I base my suggestion of not using 304’s in part on the following quote:
“Cache Updates:
Caches are required to be updated by the headers in 304 responses,[…]
In practice, updates were spotty; a lot of the time, the test suite couldn’t get the cache into a state where it could tell, but when it could, there were failures. As a result, it’s probably not a good idea to rely on 304 responses or HEAD requests to update headers; better to just send a 200 back with a whole new representation.”

Mark Nottingham has a really good write-up on HTTP mechanisms for controlling caches here:

Thanks for the great info. I now get the ‘unconditional’ and ‘conditional’ bit :-).

Some check questions:

  • Etag is difficult to use with a multi-server config, right?
  • is the setting Cache-control: public important?
  • we use the Cache-control Max-age as an absolute value (600 seconds) instead of a relative value, next to a relative Expire setting. Can that be a problem? Should I fix that? It works well as far as I can see…

Well, not really. You would just have to change the standard configuration to drop the INode part of the Etag. But if you have your caching headers configured properly, I do not see a reason, why you should use Etags at all.

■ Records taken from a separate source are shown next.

(** ** Invariants of the builder *)

(** What holds of the object after any number of loop iterations: [states]
    lists every state created so far, in order of creation (the termination
    state does not exist yet); every state but the last one either has a
    successor or is the state wrapped by the [PlusState] created right
    after it. *)
Record fsm_inv (self : RegexFSM) : Prop := {
  inv_states : states self = seq 0 (length (store self));
  inv_nonempty : 0 < length (store self);
  inv_start : start_state self = 0;
  inv_wf : store_wf (store self);
  inv_no_term : ∀ r, r < length (store self) →
    kind (store self !!! r) ≠ TerminationState;
  inv_out : ∀ r, S r < length (store self) →
    next_states (store self !!! r) ≠ [] ∨
    kind (store self !!! S r) = PlusState (kind (store self !!! r))
}.

(** What [RegexFSM.__init__] guarantees of the object it returns. *)
Record compiled (self : RegexFSM) : Prop := {
  c_start : start_state self = 0;
  c_len : 2 ≤ length (store self);
  c_wf : store_wf (store self);
  c_term_kind :
    kind (store self !!! (length (store self) - 1)) = TerminationState;
  c_term_next : next_states (store self !!! (length (store self) - 1)) = [];
  c_term_unique : ∀ r, r < length (store self) →
    kind (store self !!! r) = TerminationState → r = length (store self) - 1;
  c_out : ∀ r, S r < length (store self) →
    next_states (store self !!! r) ≠ [] ∨
    kind (store self !!! S r) = PlusState (kind (store self !!! r))
}.

(** ** Patterns without operators *)

(** The state created for a literal or for ['.']. *)
Definition atom (c : char) : state_class :=
  if bool_decide (c = chr_dot) then DotState else AsciiState c.

(** ASCII characters other than ['*'] and ['+']. *)
Definition plain (p : str) : Prop :=
  Forall (λ c, isascii c = true ∧ c ≠ chr_star ∧ c ≠ chr_plus) p.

This header serves two purposes:
a) It allows a shared cache to store the object as well. As an example, AOL users coming to your site are using a shared cache, when using the built-in browser. So if AOL user A has visited your site, AOL caches are storing the object. If then AOL user B is visiting your site, the object would be served from the shared AOL cache, not from your site.
This might become a grey area, if it is “cookied” content. Some shared caches might decide not to store the asset if it is cookied. Others will.

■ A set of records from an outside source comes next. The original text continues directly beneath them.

Lemma passive_off_trace {B} (proj : state -> B) : passive proj -> off_trace proj.
Proof. now intros [H _]. Qed.

Section Passive.
Context {B : Type} (proj : state -> B) (Hp : passive proj).

Let Htrace : off_trace proj := passive_off_trace proj Hp.

Lemma keeps_release p : keeps proj (packet_t_release env p).
Proof. unfold packet_t_release. destruct Hp as (? & ? & ? & ?). frame; auto. Qed.

Lemma keeps_tcp_set_now ts : keeps proj (tcp_reassembler_set_now env ts).
Proof. unfold tcp_reassembler_set_now. destruct Hp as (? & ? & ? & ?). frame; auto. Qed.

Lemma keeps_udp_set_now ts : keeps proj (udp_reassembler_set_now env ts).
Proof. unfold udp_reassembler_set_now. destruct Hp as (? & ? & ? & ?). frame; auto. Qed.

Lemma keeps_tcp_process p : keeps proj (tcp_reassembler_process env p).
Proof. unfold tcp_reassembler_process. destruct Hp as (? & ? & ? & ?). frame; auto. Qed.

Lemma keeps_udp_process p : keeps proj (udp_reassembler_process env p).
Proof. unfold udp_reassembler_process. destruct Hp as (? & ? & ? & ?). frame; auto. Qed.

Lemma keeps_advance_time p : keeps proj (advance_time env p).
Proof.
  unfold advance_time. apply keeps_bind; [|intros _].
  - intros s. destruct (non_null _); [apply keeps_tcp_set_now | reflexivity].
  - intros s. destruct (non_null _); [apply keeps_udp_set_now | reflexivity].
Qed.

Lemma keeps_route p : keeps proj (route env p).
Proof.
  intros s. unfold route.
  repeat case_match;
    first [ apply keeps_tcp_process | apply keeps_udp_process
          | apply keeps_ext, Htrace ].
Qed.

Lemma keeps_catch_clauses p e : keeps proj (catch_clauses env p e).
Proof.
  intros s. unfold catch_clauses.
  repeat case_match; first [ apply keeps_release | apply keeps_ext, Htrace ].
Qed.

End Passive.

Lemma never_aborts_set_now ts :
  never_aborts (tcp_reassembler_set_now env ts) /\
  never_aborts (udp_reassembler_set_now env ts).
Proof. split; [unfold tcp_reassembler_set_now | unfold udp_reassembler_set_now]; total. Qed.

Lemma never_aborts_advance_time p : never_aborts (advance_time env p).
Proof.
  unfold advance_time.
  apply never_aborts_bind; [|intros _]; intros s; destruct (non_null _);
    solve [ discriminate | apply never_aborts_set_now ].
Qed.

Lemma never_aborts_route p : never_aborts (route env p).
Proof.
  intros s. unfold route, tcp_reassembler_process, udp_reassembler_process.
  repeat case_match;
    first [ apply never_aborts_ext | apply never_aborts_bind; total ].
Qed.

Lemma never_aborts_catch_clauses p e : never_aborts (catch_clauses env p e).
Proof.
  intros s. unfold catch_clauses, packet_t_release.
  repeat case_match;
    first [ apply never_aborts_ext | apply never_aborts_bind; total ].
Qed.

Lemma never_aborts_copy_data p : never_aborts (packet_t_copy_data env p).
Proof. unfold packet_t_copy_data. total. Qed.

End CallbackFacts.

(** ** The trace only grows *)

Section TraceFacts.
Context (env : environment).

Lemma calls_during_spec {A} (m : M A) s d :
  trace (m s).2 = trace s ++ d -> calls_during m s = d.
Proof. intros H. unfold calls_during. rewrite H. apply drop_app_length. Qed.

Lemma appends_ret {A} (a : A) : appends (ret a).
Proof. intros s. exists []. cbn. now rewrite app_nil_r. Qed.

Lemma appends_raise {A} e : appends (@raise A e).
Proof. intros s. exists []. cbn. now rewrite app_nil_r. Qed.

Lemma appends_modify f : (forall s, trace (f s) = trace s) -> appends (modify f).
Proof. intros H s. exists []. cbn. now rewrite H, app_nil_r. Qed.

Lemma appends_log c : appends (log c).
Proof. intros s. now exists [c]. Qed.

Lemma appends_ext c : appends (ext env c).
Proof. intros s. exists [c]. now rewrite ext_state. Qed.

Lemma appends_bind {A B} (m : M A) (k : A -> M B) :
  appends m -> (forall a, appends (k a)) -> appends (bind m k).
Proof.
  intros Hm Hk s. rewrite bind_unfold.
  destruct (Hm s) as [d Hd]. destruct (m s) as [[a| |] s']; cbn in *; eauto.
  destruct (Hk a s') as [d' Hd']. exists (d ++ d').
  now rewrite Hd', Hd, app_assoc.
Qed.

Lemma appends_release p : appends (packet_t_release env p).
Proof.
  unfold packet_t_release. apply appends_bind; [apply appends_ext|].
  intros _. now apply appends_modify.
Qed.

Lemma appends_copy_data p : appends (packet_t_copy_data env p).
Proof.
  unfold packet_t_copy_data. apply appends_bind; [apply appends_ext|].
  intros _. now apply appends_modify.
Qed.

b) It allows Firefox when using an SSL connection to store the object in the disk cache. If the header is missing, it would be stored in memory cache and purged, when the user closes Firefox.

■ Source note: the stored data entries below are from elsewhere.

(** A layout close to what [ovs-vsctl show] prints: the identifier of
    the switch first, the failure mode under each bridge, the interface
    type under each port, the version last; [eth0] between quotes. *)
Definition lab_layout : Layout :=
  {| quoted := fun name => String.eqb name "eth0";
     header := ["2f6d4a2e-6c1b-4c3e-9d4f-0a1b2c3d4e5f"];
     bridge_details := fun _ => ["        fail_mode: secure"];
     port_details := fun _ => ["                type: internal"];
     footer := ["    ovs_version: 2.17.9"] |}.

Definition lab_bridges : list (string * list string) :=
  [("br-int", ["br-int"; "eth0"]); ("br-tun", [])].

(** Two pools, the one named [pool1] second. *)
Definition two_pools_lab : World :=
  lab [pool "fast" 10 5; pool "pool1" 10 5] [sdc1] [sds1] sdk_ok (Ret [])
      idle_switch ["br-int"].

(** A gateway that creates nothing and maps everything. *)
Definition quiet_gateway : Gateway :=
  {| volume_created_at := fun _ _ => Py.JNone;
     sdc_mapped_at := fun _ _ => true;
     statistics_at := fun _ => Ret Py.JNone |}.

(** A gateway that answers every request with the same listing, and one
    that answers every request with a page that is not JSON. *)
Definition listing_server (entries : list Py.Json) : VxSDSClient.Server :=
  {| VxSDSClient.respond := fun _ _ =>
       Py.JDict [("data", Py.JList entries)] |}.

Definition page_server : VxSDSClient.Server :=
  {| VxSDSClient.respond := fun _ _ => text_body "<html>" |}.

Definition mixed_entries : list Py.Json :=
  [Py.JDict [("id", Py.JStr "a"); ("name", Py.JStr "first")];
   Py.JDict [("name", Py.JStr "nameless")];
   Py.JStr "b";
   Py.JDict [("id", Py.JStr "c"); ("name", Py.JStr "third")]].

(** The network cannot be created. *)
Definition sdk_no_network : nat -> ConnCall -> Res Obj :=
  fun _ c =>
    match c with
    | create_network _ => Raise (mkExn "ConflictException" "Conflict")
    | _ => Ret (Some "id")
    end.

Definition netless_lab : World :=
  lab [] [sdc1] [sds1] sdk_no_network (Ret []) idle_switch ["br-int"].

(** * Properties *)

(** ** The monad *)

Lemma bind_Ret {S A B} (m : MS S A) (k : A -> MS S B) s a s' :
  m s = (Ret a, s') -> bind m k s = k a s'.
Proof. intros H. unfold bind. now rewrite H. Qed.

Lemma bind_Raise {S A B} (m : MS S A) (k : A -> MS S B) s e s' :
  m s = (Raise e, s') -> bind m k s = (Raise e, s').
Proof. intros H. unfold bind. now rewrite H. Qed.

Lemma external_run {A} (c : Call) (answer : nat -> Res A) st :
  external c answer st = (answer (List.length (trace st)), record_call c st).
Proof. reflexivity. Qed.

(** ** Capacity totals *)

Lemma fold_left_add_shift (xs : list Z) (a : Z) :
  fold_left Z.add xs a = a + fold_left Z.add xs 0.
Proof.
  revert a. induction xs as [|x xs IH]; intros a; simpl.
  - lia.
  - rewrite (IH (a + x)), (IH x). lia.
Qed.

Lemma fold_add_pool (pools : list VxSDSStoragePoolInfo) d t f :
  snd (fst (fold_left add_pool pools (d, t, f))) = t + pools_total pools /\
  snd (fold_left add_pool pools (d, t, f)) = f + pools_free pools.
Proof.
  revert d t f. induction pools as [|p ps IH]; intros d t f.
  - unfold pools_total, pools_free, sum_Z. simpl. lia.
  - simpl.
    destruct (IH (dict_set d (pool_name p)
                   {| ps_capacity_gb := capacity_gb p;
                      ps_free_capacity_gb := free_capacity_gb p;
                      ps_num_volumes := num_volumes p;
                      ps_media_type := media_type p |})
                 (t + capacity_gb p) (f + free_capacity_gb p)) as [Ht Hf].
    rewrite Ht, Hf. unfold pools_total, pools_free, sum_Z. simpl.
    rewrite (fold_left_add_shift _ (capacity_gb p)).
    rewrite (fold_left_add_shift _ (free_capacity_gb p)). lia.
Qed.

Lemma _update_cache_fresh w st :
  Qlt_bool (_cache_ttl st)
           (clock w (List.length (trace st)) - _cache_time st) = false ->
  CEEVxSDSManager._update_cache w st = (Ret tt, record_call time_time st).
Proof.
  intros H. unfold CEEVxSDSManager._update_cache, bind, external, get.
  simpl. now rewrite H.
Qed.

Lemma record_call_caches c st :
  _storage_pools_cache (record_call c st) = _storage_pools_cache st /\
  _protection_domains_cache (record_call c st) = _protection_domains_cache st /\
  _cache_time (record_call c st) = _cache_time st /\
  _cache_ttl (record_call c st) = _cache_ttl st.
Proof. now repeat split. Qed.

(** The summary is a function of the cache as [_update_cache] left it, of
    the clock and of three gateway answers. *)
Lemma get_cee_storage_summary_inv w st s st' :
  CEEVxSDSManager.get_cee_storage_summary w st = (Ret s, st') ->
  exists st1,
    CEEVxSDSManager._update_cache w st = (Ret tt, st1) /\
    _storage_pools_cache st' = _storage_pools_cache st1 /\
    _protection_domains_cache st' = _protection_domains_cache st1 /\
    _cache_time st' = _cache_time st1 /\
    _cache_ttl st' = _cache_ttl st1 /\
    trace st' = trace st1 ++ [time_time; get_volumes; get_sdc_nodes; get_sds_nodes] /\
    capacity s = capacity_of (or_empty (_storage_pools_cache st1)) /\
    storage_pools s =
      fst (fst (fold_left add_pool (or_empty (_storage_pools_cache st1))
                          ([], 0, 0))) /\
    protection_domains s = len (or_empty (_protection_domains_cache st1)).
Proof.
  unfold CEEVxSDSManager.get_cee_storage_summary.
  unfold bind at 1.
  destruct (CEEVxSDSManager._update_cache w st) as [[[]|e] st1]; [|discriminate].
  unfold bind, external, get, ret. simpl.
  destruct (volumes_at w _) as [vols|e]; [|discriminate].
  destruct (sdc_nodes_at w _) as [sdc|e]; [|discriminate].
  destruct (sds_nodes_at w _) as [sds|e]; [|discriminate].
  intros H. inversion H; subst; clear H. simpl.
  exists st1. repeat split; try reflexivity.
  - now rewrite <- !app_assoc.
  - unfold capacity_of.
    destruct (fold_add_pool (or_empty (_storage_pools_cache st1)) [] 0 0)
      as [Ht Hf].
    rewrite Z.add_0_l in Ht, Hf.
    f_equal; [exact Ht | exact Hf | f_equal; [exact Ht | exact Hf]].
Qed.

Shouldn’t be a problem. Especially, if I recall correctly, as according to the RFC, Cache-Control beats Expires. So if you have both, and the browser is talking HTTP1.1, the browser would simply ignore the Expires Header. If it is HTTP1.0, it would ignore the Cache-Control Header.
But 600 seconds seems rather short. Might be a good idea to start versioning your assets and have a much larger TTL like 1 year.
See also here:
Souders on Versioning

Hope that helps a bit!

Kind regards,
Markus

Markus, thanks. We only use 600 seconds for the .htm files. For all assets we use an expire of 1 year, and we use versioning for new ones.

Hi,

  • Use Cache-Control with high values (far future) on static assets; do versioning in the file name (e.g. all-20110204.css)
  • No need to then also send an Expires, but it you need/must, give it the same ‘value’ as the Cache-Control
  • Cache-Control beats Expires
  • Cache-Control:Public is important, for reasons @Jesper_Mortensen outlines
  • Use Last-Modified (not ETags) to enable conditional requests.
    If you do the far future Cache-Control thing right, you will see very few to no conditional requests, because people have the file either in cache (and then use from cache) or not (200 response).
    But why not, for that very small chance, send the Last-Modified?

Ok, I think I have all headers covered now… Still have to let our tech-guys add ‘cache-control public’ and maybe ‘last-modified’ for those corner-cases if ‘cache-control max-age’ and ‘expires’ don’t work :-).